* _Work to complete_: Where the records below show the word "clock" in a line, please copy that line.

(Information provided)

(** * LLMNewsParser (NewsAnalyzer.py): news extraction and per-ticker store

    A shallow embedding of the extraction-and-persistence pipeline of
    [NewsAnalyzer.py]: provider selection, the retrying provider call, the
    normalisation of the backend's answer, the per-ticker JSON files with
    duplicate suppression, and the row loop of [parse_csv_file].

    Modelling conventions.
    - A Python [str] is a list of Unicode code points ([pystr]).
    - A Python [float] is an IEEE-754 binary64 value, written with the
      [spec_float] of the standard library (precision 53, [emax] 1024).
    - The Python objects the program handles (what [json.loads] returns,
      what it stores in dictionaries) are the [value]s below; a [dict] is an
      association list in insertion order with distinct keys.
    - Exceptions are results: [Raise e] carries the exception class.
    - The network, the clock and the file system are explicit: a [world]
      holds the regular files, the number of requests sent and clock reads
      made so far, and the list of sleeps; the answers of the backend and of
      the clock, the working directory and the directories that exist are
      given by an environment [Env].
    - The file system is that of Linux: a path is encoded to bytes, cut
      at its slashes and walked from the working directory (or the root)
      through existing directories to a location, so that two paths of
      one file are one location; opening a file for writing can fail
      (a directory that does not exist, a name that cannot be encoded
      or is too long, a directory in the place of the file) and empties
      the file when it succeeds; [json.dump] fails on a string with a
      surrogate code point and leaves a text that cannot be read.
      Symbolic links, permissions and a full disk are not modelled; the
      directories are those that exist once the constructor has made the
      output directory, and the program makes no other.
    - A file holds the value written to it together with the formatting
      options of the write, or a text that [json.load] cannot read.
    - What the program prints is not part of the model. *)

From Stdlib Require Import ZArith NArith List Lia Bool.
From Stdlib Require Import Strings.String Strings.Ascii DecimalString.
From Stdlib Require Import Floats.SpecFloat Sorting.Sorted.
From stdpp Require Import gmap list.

(End Information provided)
(Information provided)

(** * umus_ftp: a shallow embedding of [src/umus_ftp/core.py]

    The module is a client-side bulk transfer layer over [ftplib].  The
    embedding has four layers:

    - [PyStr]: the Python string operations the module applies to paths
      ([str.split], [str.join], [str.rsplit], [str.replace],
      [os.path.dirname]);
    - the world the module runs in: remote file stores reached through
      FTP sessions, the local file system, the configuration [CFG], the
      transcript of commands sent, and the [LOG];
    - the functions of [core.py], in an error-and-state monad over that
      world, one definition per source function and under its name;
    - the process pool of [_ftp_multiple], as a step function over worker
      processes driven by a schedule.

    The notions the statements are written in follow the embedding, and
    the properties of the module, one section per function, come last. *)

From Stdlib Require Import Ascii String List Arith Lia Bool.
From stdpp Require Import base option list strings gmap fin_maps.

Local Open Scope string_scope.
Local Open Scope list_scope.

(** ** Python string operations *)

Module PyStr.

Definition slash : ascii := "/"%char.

(End Information provided)

* _Solution to this exercise_:
    - The network, the clock and the file system are explicit: a [world]
      holds the regular files, the number of requests sent and clock reads
      the clock, the working directory and the directories that exist are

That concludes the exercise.